Au Maroc, l’instrumentalisation de la menace terroriste permet de réaliser plusieurs objectifs à la fois :
– Légitimer une politique sécuritaire qui a permis au régime de mater les manifestations qui secouent le Maroc depuis le décès du jeune marchand de poissons d’Al Hoceima qui fut broyé par le camion à ordures de la municipalité.
– S’ériger devant les puissances occidentales comme allié incontournable dans la lutte antiterroriste.
– Faire pression sur les pays européens en vue de les amener à signer des accords commerciaux : agriculture et pêche.
– Solliciter des aides financières « pour combattre le terrorisme ».
Suite aux attentats du 28 mai 2003 à Casablanca, plusieurs responsables de la presse marocaine ont fait l’objet de poursuites : Mustapha Alaoui, directeur de l’hebdomadaire arabophone Al Ousboue, poursuivi « pour apologie d’un crime terroriste par voie de publications exposées à la vente », en raison de la reproduction du texte d’une organisation inconnue, Assaïqa, qui revendique la préparation de trois des cinq attentats de Casablanca, et condamné le 11 juillet à un an de prison avec sursis ; Mohamed El-Hourd, directeur de l’hebdomadaire Asharq (Oujda), condamné à trois ans de prison ferme, pour avoir publié un texte d’un islamiste, Zakkaria Boughrara, faisant l’éloge de « l’action et du mouvement jihadiste au Maroc ». Deux autres journalistes, Abdelmajid Ben Tahar, rédacteur en chef d’Asharq, et Mustapha Kechini, directeur d’un autre hebdomadaire d’Oujda, Al-Hayat Al-Maghrebia, seront également condamnés pour les mêmes faits, mais sur une autre base légale, pour « incitation à la violence ».
En 2013, le journaliste Ali Anouzla a été emprisonné. La raison officielle : avoir publié une vidéo d’Al Qaïda qui menaçait le Maroc. La réalité : le régime lui reproche sa ligne critique envers le pouvoir marocain et les nombreuses affaires de corruption qu’il révèle lui ont attiré régulièrement des ennuis avec l’État marocain, mais surtout le fait d’avoir révélé la libération du pédophile Daniel Galvan, ce qui a déclenché des manifestations de colère partout dans tout le pays.
En 2017, le journaliste Hamid El Mahdaoui, directeur du site « Badil » a été arrêté le 20 juillet 2017, et condamné à trois ans de prison ferme pour son activisme dans l’affaire des manifestations du Hirak.
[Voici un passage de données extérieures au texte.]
(** [newItems]: the path of every note to rewrite with its new tags,
    [[...new Set([newTag, ...i.extraTags])].sort()]. *)
Definition renameTagItems (pl : Plugin) (host : Host) (tag newTag : string)
  : list (string * list string) :=
  if String.eqb newTag EmptyString then []
  else if String.eqb tag newTag then []
  else
    map (fun i => (vi_path i,
                   sort codeUnitCompare (JS.unique (newTag :: vi_extraTags i))))
        (List.filter (carriesTag tag) (getItemsList pl host TagMode)).

(** The frontmatter writes of [renameTag]: the file, the key written and
    the tags it gets. *)
Definition renameTag (pl : Plugin) (host : Host) (tag newTag : string)
  : list (TFile * string * list string) :=
  let key :=
    if String.eqb (customTagKey (settings pl)) EmptyString then "tags"
    else customTagKey (settings pl) in
  omap (fun item =>
          match getAbstractFileByPath host (fst item) with
          | Some file => Some (file, key, snd item)
          | None => None
          end)
       (renameTagItems pl host tag newTag).

(** *** Vocabulary of the properties *)

(** No two tags of the list are equal up to case. *)
Definition caseDistinct (tags : list string) : Prop :=
  List.NoDup (map JS.toLowerCase tags).

Definition cachePaths (caches : list FileCache) : list string :=
  map (fun c => f_path (fc_file c)) caches.

(** The string holds no separator: it splits into itself. *)
Definition noSeparator (sep : ascii) (s : string) : Prop :=
  JS.split sep s = [s].

(** ** Well-formedness of the scheduler's state *)

Definition distinctPaths (files : list TFile) : Prop :=
  List.NoDup (map f_path files).

(** Whatever is queued has a timeout pending that will pick it up. *)
Definition queueArmed (s : Scheduler.State) : Prop :=
  Scheduler.loadFileQueue s = [] \/ Scheduler.loadFileTimer s = Some 200.

Definition wellFormed (s : Scheduler.State) : Prop :=
  distinctPaths (Scheduler.loadFileQueue s) /\
  queueArmed s /\
  Forall distinctPaths (Scheduler.calls s) /\
  Forall distinctPaths (Scheduler.passes s).

(** The files the notifications of a trace were about. *)
Definition notified (trace : list Scheduler.Event) : list TFile :=
  flat_map (fun e => match e with Scheduler.Notify f => [f] | _ => [] end) trace.

(** Every file the scheduler holds or has handed to [loadFileInfos]
    is one of [known]. *)
Definition onlyFrom (known : list TFile) (s : Scheduler.State) : Prop :=
  incl (Scheduler.loadFileQueue s) known /\
  Forall (fun diffs => incl diffs known) (Scheduler.calls s) /\
  Forall (fun diffs => incl diffs known) (Scheduler.passes s).

(** ** Concrete vaults and settings used by the examples *)

Module Examples.

Definition baseSettings : TagFolderSettings :=
  {| displayMethod := NAME; useTitle := true; frontmatterKey := "title";
     customTagKey := EmptyString; sortType := "DISPNAME_ASC";
     ignoreDocTags := EmptyString; ignoreTags := EmptyString; ignoreFolders := EmptyString;
     targetFolders := EmptyString; archiveTags := EmptyString;
     useTagInfo := false; disableNestedTags := false;
     disableNarrowingDown := false; useVirtualTag := false;
     displayFolderAsTag := false |}.

Definition withSortType (s : TagFolderSettings) (v : string) : TagFolderSettings :=
  {| displayMethod := displayMethod s; useTitle := useTitle s;
     frontmatterKey := frontmatterKey s; customTagKey := customTagKey s;
     sortType := v;
     ignoreDocTags := ignoreDocTags s; ignoreTags := ignoreTags s;
     ignoreFolders := ignoreFolders s; targetFolders := targetFolders s;
     archiveTags := archiveTags s; useTagInfo := useTagInfo s;
     disableNestedTags := disableNestedTags s;
     disableNarrowingDown := disableNarrowingDown s;
     useVirtualTag := useVirtualTag s;
     displayFolderAsTag := displayFolderAsTag s |}.

Definition withNarrowing (s : TagFolderSettings) (disable : bool)
    (archive : string) : TagFolderSettings :=
  {| displayMethod := displayMethod s; useTitle := useTitle s;
     frontmatterKey := frontmatterKey s; customTagKey := customTagKey s;
     sortType := sortType s;
     ignoreDocTags := ignoreDocTags s; ignoreTags := ignoreTags s;
     ignoreFolders := ignoreFolders s; targetFolders := targetFolders s;
     archiveTags := archive; useTagInfo := useTagInfo s;
     disableNestedTags := disableNestedTags s;
     disableNarrowingDown := disable;
     useVirtualTag := useVirtualTag s;
     displayFolderAsTag := displayFolderAsTag s |}.

Definition withIgnoreTags (s : TagFolderSettings) (v : string) : TagFolderSettings :=
  {| displayMethod := displayMethod s; useTitle := useTitle s;
     frontmatterKey := frontmatterKey s; customTagKey := customTagKey s;
     sortType := sortType s;
     ignoreDocTags := ignoreDocTags s; ignoreTags := v;
     ignoreFolders := ignoreFolders s; targetFolders := targetFolders s;
     archiveTags := archiveTags s; useTagInfo := useTagInfo s;
     disableNestedTags := disableNestedTags s;
     disableNarrowingDown := disableNarrowingDown s;
     useVirtualTag := useVirtualTag s;
     displayFolderAsTag := displayFolderAsTag s |}.

Definition withFolders (s : TagFolderSettings) (targets ignores : string)
  : TagFolderSettings :=
  {| displayMethod := displayMethod s; useTitle := useTitle s;
     frontmatterKey := frontmatterKey s; customTagKey := customTagKey s;
     sortType := sortType s;
     ignoreDocTags := ignoreDocTags s; ignoreTags := ignoreTags s;
     ignoreFolders := ignores; targetFolders := targets;
     archiveTags := archiveTags s; useTagInfo := useTagInfo s;
     disableNestedTags := disableNestedTags s;
     disableNarrowingDown := disableNarrowingDown s;
     useVirtualTag := useVirtualTag s;
     displayFolderAsTag := displayFolderAsTag s |}.


Definition mdFile (path basename : string) (mtime : Z) : TFile :=
  {| f_path := path; f_basename := basename; f_extension := "md";
     f_stat := {| st_mtime := mtime; st_ctime := mtime |} |}.

Definition tagged (file : TFile) (tags : list string) : FileCache :=
  {| fc_file := file; fc_links := []; fc_tags := tags |}.

Definition metadataWithTags (tags : list string) : CachedMetadata :=
  {| md_allTags := Some tags; md_frontmatter := None;
     md_dotted := fun _ => None; md_headings := None |}.

(** A vault without metadata and without a link view. *)
Definition bareHost : Host :=
  {| h_now := 1000000; h_linkView := false; h_files := [];
     h_getFileCache := fun _ => None;
     h_parseAllReference := fun _ => [];
     h_secondsToFreshness := fun _ => "older" |}.

Definition pluginOf (s : TagFolderSettings) (info : gmap string TagInfo)
    (caches : list FileCache) : Plugin :=
  {| settings := s; tagInfo := info; searchString := EmptyString;
     fileCaches := caches; oldFileCache := None; parsedFileCache := ∅;
     compareItems := getCompareMethodItems codeUnitCompare s;
     allViewItems := []; allViewItemsByLink := [] |}.


Definition note : TFile := mdFile "notes/n.md" "n" 5.
Definition notePQR : FileCache := tagged note ["#p"; "#q"; "#r"].

Definition itemNamed (name : string) : ViewItem :=
  {| vi_tags := []; vi_extraTags := []; vi_path := name;
     vi_displayName := name; vi_ancestors := []; vi_mtime := 0;
     vi_ctime := 0; vi_filename := name; vi_links := [] |}.

(** One note tagged [#p #q #r], listed with the toggle off and on, and
    with [q] as an archive tag. *)
Definition pqrPlugin (disable : bool) (archive : string) : Plugin :=
  pluginOf (withNarrowing baseSettings disable archive) ∅ [notePQR].

(** A note without tags. *)
Definition noteBare : FileCache := tagged note [].
Definition barePlugin : Plugin := pluginOf baseSettings ∅ [noteBare].




(** Two notes with the same modification time, scanned in either order. *)
Definition tieA : FileCache := tagged (mdFile "a.md" "a" 5) ["#t"].
Definition tieB : FileCache := tagged (mdFile "b.md" "b" 5) ["#t"].
Definition tiePlugin (caches : list FileCache) : Plugin :=
  pluginOf (withSortType baseSettings "MTIME_DESC") ∅ caches.
(** The record at position [i] of the index is the match number
    [length (filter ... (take i idx))] of the scan. *)
Lemma filter_lookup_rank {A} (f : A → bool) (l : list A) i x :
  l !! i = Some x → f x = true →
  List.filter f l !! length (List.filter f (take i l)) = Some x.
Proof.
  revert i. induction l as [|y l IH]; intros i Hi Hx; [done |].
  destruct i as [|i]; simpl in *.
  - injection Hi as ->. by rewrite Hx.
  - destruct (f y); simpl; by apply IH.
Qed.

Lemma handleSearch_query value idx :
  toLowerCase (trim value) ≠ [] →
  handleSearch value idx =
  renderResults (searchResultsFor (toLowerCase (trim value)) idx)
                (toLowerCase (trim value)).
Proof.
  intros Hq. unfold handleSearch.
  by rewrite (proj2 (truthy_true _) Hq).
Qed.

(** C1: for a query that is not empty after trimming and lowercasing,
    [handleSearch] renders the records whose lowercased title or lowercased
    content contains the query, cut to the first ten in index order: every
    returned record satisfies the containment, and a record that satisfies
    it is returned, at the place its rank among the matches gives it, unless
    ten earlier records of the index matched already. *)
Theorem query_returns_first_ten_containing (value : jsstring) (idx : list item) :
  let q := toLowerCase (trim value) in
  q ≠ [] →
  let results := searchResultsFor q idx in
  handleSearch value idx = renderResults results q
  ∧ (∀ it, matchesQuery q it = true ↔ RecordContains q it)
  ∧ results = take 10 (List.filter (matchesQuery q) idx)
  ∧ (∀ it, it ∈ results → RecordContains q it)
  ∧ (∀ i it, idx !! i = Some it → RecordContains q it →
       let earlier := length (List.filter (matchesQuery q) (take i idx)) in
       (earlier < 10 → results !! earlier = Some it)%nat
       ∧ ((10 ≤ earlier)%nat →
          results = take 10 (List.filter (matchesQuery q) (take i idx)))).
Proof.
  intros q Hq results. split; [by apply handleSearch_query |].
  split; [apply matchesQuery_spec |].
  split; [apply searchResultsFor_take |].
  subst results. rewrite searchResultsFor_take. split.
  - intros it Hin. apply elem_of_take in Hin as (i & Hin & _).
    apply list_elem_of_lookup_2, list_elem_of_In, filter_In in Hin as [_ Hm].
    by apply matchesQuery_spec.
  - intros i it Hi Hc earlier. apply matchesQuery_spec in Hc. split.
    + intros Hlt. rewrite lookup_take_lt by done.
      by apply filter_lookup_rank.
    + intros Hge. rewrite <-(take_drop i idx) at 1.
      rewrite List.filter_app, take_app_le by done. done.
Qed.


(** C6: for an input that is empty or white space only, [handleSearch]
    clears the results panel, whatever the index: it shows neither records
    nor the no-results block; and no input makes [handleSearch] throw. *)
Theorem blank_input_clears_panel (value : jsstring) (idx : list item) :
  toLowerCase [] = [] →
  Blankish value →
  handleSearch value idx = Some Blank
  ∧ (∀ items, handleSearch value idx ≠ Some (Results items))
  ∧ (∀ queryHtml, handleSearch value idx ≠ Some (NoResults queryHtml))
  ∧ (∀ other, is_Some (handleSearch other idx)).
Proof.
  intros Hlow Hblank.
  assert (handleSearch value idx = Some Blank) as Hclear.
  { unfold handleSearch. by rewrite trim_blank, Hlow. }
  rewrite Hclear. repeat split; try done.
  intros other. apply handleSearch_total.
Qed.

(** C7: a query is taken as literal text, whatever characters it has: a
    record matches exactly when the query's code units occur as a run in the
    lowercased title or content; the pattern [highlightMatch] compiles from
    the escaped query is the group of the query's own code units; and
    neither the highlighting nor the search throws. *)
Theorem query_is_literal_text (q : jsstring) :
  (∀ it, matchesQuery q it = true ↔ RecordContains q it)
  ∧ compileGroup (lit "(" ++ escapeRegex q ++ lit ")") = Some q
  ∧ (∀ text, highlightMatch text q =
       Some (if truthy q then replaceAll q 0 (escapeHtml text)
             else escapeHtml text))
  ∧ (∀ text, is_Some (highlightMatch text q))
  ∧ (∀ value idx, is_Some (handleSearch value idx)).
Proof.
  split; [apply matchesQuery_spec |].
  split; [apply compileGroup_escaped |].
  split; [intros text; apply highlightMatch_value |].
  split; [intros text; rewrite highlightMatch_value; eauto |].
  apply handleSearch_total.
Qed.

End QueryEngine.

(** ** Content of the records, and the excerpt *)



Lemma truncate_short text n : (length text ≤ n)%nat → truncate text n = text.
Proof.
  intros Hle. unfold truncate.
  by rewrite (proj2 (Nat.leb_le _ _) Hle).
Qed.

Lemma truncate_long text n :
  (n < length text)%nat → truncate text n = take n text ++ lit "...".
Proof.
  intros Hlt. unfold truncate.
  rewrite (proj2 (Nat.leb_gt _ _) Hlt). by rewrite substring_prefix.
Qed.

Section Content.
Context `{Host}.


End Content.

(** ** Building the index twice, and the ids of the records *)

(** C2 (the code does not meet it): a second build does not discard the
    index it finds.  [reindex] after [init] keeps every record and appends
    a second copy of the record of every content container; on the guide
    page the three records become five. *)
Theorem reindex_appends_to_index :
  (∀ d, reindex d (init d) = init d ++ sectionRecords d)
  ∧ id <$> init guidePage = [lit "intro"; lit "install"; lit "faq"]
  ∧ id <$> reindex guidePage (init guidePage) =
      [lit "intro"; lit "install"; lit "faq"; lit "intro"; lit "install"]
  ∧ reindex guidePage (init guidePage) ≠ init guidePage.
Proof.
  split; [apply buildSearchIndex_after_init |].
  split; [by vm_compute |]. split; [by vm_compute |].
  intros Heq. apply (f_equal length) in Heq. vm_compute in Heq. discriminate.
Qed.

(** C3, as stated, fails: two containers without an [id] attribute give
    two records with the empty id. *)
Lemma unnamed_containers_share_id : ¬ NoDup (id <$> init unnamedPage).
Proof.
  change (id <$> init unnamedPage) with ([[]; []] : list jsstring).
  intros Hnd. apply NoDup_cons in Hnd as [Hnin _]. apply Hnin. left.
Qed.

(** C3 (amended): after the initial build the ids of the records are
    pairwise distinct provided the content containers that yield a record
    have pairwise distinct ids (an absent id being the empty string); and a
    sidebar link whose target id is already in the index adds nothing, so
    the first record of an id stays the only one. *)
Theorem ids_distinct_when_containers_distinct (d : document) :
  NoDup (elementId <$> List.filter yieldsRecord (doc_sections d)) →
  NoDup (id <$> init d)
  ∧ (∀ idx link target,
       linkTarget link = Some target → target ∈ id <$> idx →
       indexLink d idx link = idx).
Proof.
  intros Hnd. split; [by apply init_ids_NoDup |].
  intros idx link target Ht Hin. apply (indexLink_known d idx link target Ht).
  by apply idExists_spec.
Qed.

(** ** Highlighting *)

Section Highlighting.
Context `{Host}.

Lemma matchAt_spec q s : matchAt q s = true ↔ OccursAtHead q s.
Proof.
  unfold OccursAtHead, SameUpToCase. revert s.
  induction q as [|a q IH]; intros s; simpl.
  - split; [intros _; exists [], s; by split | done].
  - destruct s as [|c s].
    + split; [done |]. intros (m & rest & Heq & HF).
      inversion HF; subst. discriminate.
    + rewrite andb_true_iff, N.eqb_eq, IH. split.
      * intros [Hc (m & rest & -> & HF)]. exists (c :: m), rest.
        split; [done | by constructor].
      * intros (m & rest & Heq & HF). inversion HF as [|? b ? m' Hb HF']; subst.
        injection Heq as <- ->. split; [done | by exists m', rest].
Qed.

Lemma matchAt_take q s : matchAt q s = true → SameUpToCase q (take (length q) s).
Proof.
  unfold SameUpToCase. revert s. induction q as [|a q IH]; intros s; simpl.
  - constructor.
  - destruct s as [|c s]; [done |].
    rewrite andb_true_iff, N.eqb_eq. intros [Hc Hm]. simpl.
    constructor; [done | by apply IH].
Qed.

Lemma SameUpToCase_length q m : SameUpToCase q m → length m = length q.
Proof. intros HF. symmetry. by eapply Forall2_length. Qed.
(** ** Refusals that spare the store *)

(** X13.  A request that is turned down with 400 or 405 never reached the
    store: whenever the answer has one of these statuses, the handler has
    sent no request at all. *)
Theorem early_refusals_spare_the_store {E : Engine} :
  forall (S : Type) (sv : service S) (s : S) (env : option string)
         (req : http_request) (resp : http_response),
    outcome_of (exec sv (handler env req) s) = Returned resp ->
    res_status resp = 400 \/ res_status resp = 405 ->
    requests (log_of (exec sv (handler env req) s)) = [].
Proof.
  intros S sv s env req resp Hout Hst.
  destruct (string_dec (method req) "OPTIONS") as [Ho|Ho].
  { rewrite exec_handler_options by assumption. now destruct (tick sv s). }
  destruct (configured env) as [tok|] eqn:Hc.
  2: { rewrite exec_handler_unconfigured by assumption. now destruct (tick sv s). }
  destruct (string_dec (method req) "POST") as [Hp|Hp].
  { destruct (post_reaches_store sv s env req Hp)
      as [(tok' & d & Hc' & Hb & Ht)|(t0 & resp' & Hlog & _)].
    2: { now rewrite Hlog. }
    destruct (post_run sv env tok' req d s Hc' Hp Hb Ht)
      as (t0 & reads & hours & o & outs & now & o_put & _ & _ & _ & Hout').
    rewrite Hout' in Hout. injection Hout as <-. exfalso.
    unfold post_response in Hst.
    destruct (store_error o_put); destruct Hst as [H|H]; discriminate H. }
  destruct (string_dec (method req) "GET") as [Hg|Hg].
  - exfalso. revert Hout. rewrite (exec_handler_get sv env tok req s Hg Hc).
    destruct (tick sv s) as [t0 s0].
    destruct (handle_get_well_formed sv tok s0) as (resp' & Hout' & _ & Hin & _).
    destruct (exec sv (handle_get tok) s0) as [[r s1] l]. cbn in *.
    subst r. intros Hout. injection Hout as <-.
    destruct Hst as [H|H]; rewrite H in Hin; cbn in Hin;
      repeat (destruct Hin as [Hin|Hin]; [discriminate Hin|]); exact Hin.
  - rewrite (exec_handler_other sv env tok req s Ho Hp Hg Hc).
    now destruct (tick sv s).
Qed.

Lemma early_refusals_spare_the_store_witness :
  exists resp,
    outcome_of (exec blob_service
                  (handler sample_env {| method := "POST"; body := Some [] |})
                  sample_world_stale) = Returned resp
    /\ res_status resp = 400
    /\ requests (log_of (exec blob_service
                           (handler sample_env {| method := "POST"; body := Some [] |})
                           sample_world_stale)) = [].
Proof.
  eexists. split; [vm_compute; reflexivity|]. split; [reflexivity|].
  eapply (early_refusals_spare_the_store world blob_service sample_world_stale
            sample_env {| method := "POST"; body := Some [] |}).
  - vm_compute. reflexivity.
  - left. reflexivity.
Defined.

(** ** Numbers through parseInt *)

Lemma digits_acc (d : Decimal.uint) (p : positive) :
  digits 10 (NilEmpty.string_of_uint d) true (Z.pos p)
  = Some (Z.pos (Pos.of_uint_acc d p)).
Proof.
  revert p; induction d as [|d IH|d IH|d IH|d IH|d IH|d IH|d IH|d IH|d IH|d IH];
    intros p; [reflexivity|..];
    cbn [NilEmpty.string_of_uint digits Pos.of_uint_acc];
    match goal with
    | |- context [digit_of 10 ?c] =>
        let v := eval vm_compute in (digit_of 10 c) in
        change (digit_of 10 c) with v
    end; cbv iota; rewrite <- IH; f_equal; lia.
Qed.
(** ** The environment: calls, replies and the trace *)

Inductive request :=
| TUNSETIFF (ifr_name : string) (ifr_flags : Z)
| TUNSETPERSIST (arg : Z)
| TUNSETOWNER (uid : Z)
| TUNSETGROUP (gid : Z).

(** Every entry point of the kernel and of libc that can move data or change
    a descriptor.  [Read] and [Write] are the calls that carry payload. *)
Inductive call :=
| Open (path : string) (flags : Z)
| Close (fd : Z)
| Ioctl (fd : Z) (req : request)
| FcntlGetfl (fd : Z)
| FcntlSetfl (fd : Z) (flags : Z)
| Select (nfds : Z) (read_set write_set : Z)
| Read (fd : Z) (count : Z)
| Write (fd : Z) (data : string)
| Calloc (nmemb size : Z)
| Sigaction (signum : Z)
| Getpwnam (name : string)
| Getgrnam (name : string)
| Geteuid
| Getegid.

(** What a reply carries besides its value: the interface name the kernel
    confirmed, the descriptor sets [select] left, or the bytes read. *)
Inductive payload :=
| NoData
| Name (s : string)
| Ready (read_set write_set : Z)
| Bytes (s : string).

(** A call either succeeds with a value that is not negative, or fails: then
    it returns -1 (a null pointer for the calls that return one) and stores a
    positive code in [errno]. *)
Inductive reply :=
| Done (v : N) (out : payload)
| Fail (e : positive).

(** The trace.  [EvStderr] holds the format string of an
    [fprintf(stderr, ...)], its arguments are not kept.  The last two
    entries stand for no statement of the source: [main] writes them down
    where [create_tun] has returned and where [close_tun] is about to be
    entered, so that the trace tells which of the two happened. *)
Inductive event :=
| EvCall (c : call) (r : reply)
| EvStderr (msg : string)                 (* fprintf(stderr, ...) *)
| EvPerror (msg : string) (e : Z)         (* perror(msg) with errno = e *)
| EvCreateTunReturned (res tun_fd : Z)    (* main: create_tun came back *)
| EvCloseTunCalled (fd : Z).              (* main: close_tun is entered *)

Record world := mkWorld {
  oracle : nat -> call -> reply;    (* the reply to the k-th call *)
  signal_at : nat -> option Z;      (* the handled signal delivered during it *)
  clock : nat;                      (* calls made so far *)
  errno : Z;
  interrupt_flag : Z;               (* static volatile int interrupt_flag *)
  verbosity : Z;                    (* static int verbosity *)
  trace : list event                (* oldest first *)
}.

Definition set_errno (e : Z) (w : world) : world :=
  mkWorld (oracle w) (signal_at w) (clock w) e (interrupt_flag w) (verbosity w) (trace w).
Definition set_interrupt_flag (v : Z) (w : world) : world :=
  mkWorld (oracle w) (signal_at w) (clock w) (errno w) v (verbosity w) (trace w).
Definition set_verbosity (v : Z) (w : world) : world :=
  mkWorld (oracle w) (signal_at w) (clock w) (errno w) (interrupt_flag w) v (trace w).
Definition log (e : event) (w : world) : world :=
  mkWorld (oracle w) (signal_at w) (clock w) (errno w) (interrupt_flag w) (verbosity w)
          (trace w ++ [e]).
Definition tick (w : world) : world :=
  mkWorld (oracle w) (signal_at w) (S (clock w)) (errno w) (interrupt_flag w) (verbosity w)
          (trace w).

(** ** Statements with early return

    A C function body runs in [C R A]: it either goes on with a value of
    type [A] or has executed [return r].  A finished function is an [M R]. *)

Inductive flow (R A : Type) :=
| Next (a : A)
| Return (r : R).
Arguments Next {R A} a.
Arguments Return {R A} r.

Definition M (A : Type) : Type := world -> A * world.
Definition C (R A : Type) : Type := world -> flow R A * world.

Definition ret {R A} (a : A) : C R A := fun w => (Next a, w).
Definition return_ {R A} (r : R) : C R A := fun w => (Return r, w).
Definition bind {R A B} (m : C R A) (k : A -> C R B) : C R B :=
  fun w =>
    match m w with
    | (Next a, w') => k a w'
    | (Return r, w') => (Return r, w')
    end.

(** The body of a function whose last statement is a [return]. *)
Definition body {R} (m : C R R) : M R :=
  fun w =>
    match m w with
    | (Next r, w') => (r, w')
    | (Return r, w') => (r, w')
    end.
(** * Verification of the NDMO schema/data quality engine

    A shallow embedding of the scoring, inference, diagnosis, transformation
    and data-processing code of the repository, and the properties its
    specification states about them.

    Conventions of the embedding
    - a Python [float] is an IEEE binary64 number: Rocq's primitive [float],
      with the same rounding; an [int] counter that only meets floats is
      converted exactly;
    - a Python [dict] whose iteration order matters (the measured scores, the
      standards catalog) is an association list in insertion order; a [dict]
      used as a plain map (column constraints) is a [gmap];
    - a [str] is a [string] of 8-bit characters; [lower()] and the character
      classes of the regular expressions are the ASCII ones;
    - a pandas column is the list of its cells, a missing cell being [CNull];
    - code that can raise returns a [result]. *)

From Stdlib Require Import ZArith List String Ascii Bool Lia Floats.
From Stdlib Require Import Numbers.DecimalString.
From stdpp Require Import base option list strings gmap.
Cette fâcheuse habitude d’instrumentaliser la menace terroriste pousse de nombreux observateurs à juger l’assassinat des deux touristes scandinaves comme une nouvelle manœuvre du régime visant à sortir d’une conjoncture caractérisée par de nombreux échecs autant au niveau interne qu’externe.
Au niveau interne :
– les chiffres d’affaires des entreprises qui assuraient la survie du régime se trouvent dans le rouge à cause de la campagne de boycott menée par la classe moyenne marocaine.
– La dette extérieure supère 80 % du PIB
– Dégradation des institutions publiques telles que la santé et l’enseignement.
– Naissance d’un mouvement contestataire dans la région du Rif qui a conduit à l’emprisonnement de plus de 500 activistes et la prononciation de peines de 20 ans de prison ferme.
Au niveau externe :
– Dégradation des relations du Maroc avec ses alliés traditionnels : les USA, la France, l’UE et les monarchies du Golfe.
– Echec de l’accord de pêche avec l’UE dont le tribunal de justice a jugé illégal et décrété que le Sahara ne fait pas partie du Maroc.
– Le régime marocain pointé du doigt suite aux nombreux attentats terroristes qui ont secoué l’Europe et le Proche Orient et qui ont été exécutes par des ressortissants marocains.
– Négatif du président américain à recevoir le roi Mohammed VI.
Tout cela a poussé le régime à sortir les armes létales en sa possession : le terrorisme et la migration. Cependant, il y a un détail embarrassant : la légende construite par la police marocaine autour de ce meurtre ne tient pas debout. C’est un récit truffé de lacunes et de mensonges. En outre, les autorités marocaines ont évoqué, au début, le viol pour, ensuite, changer de version.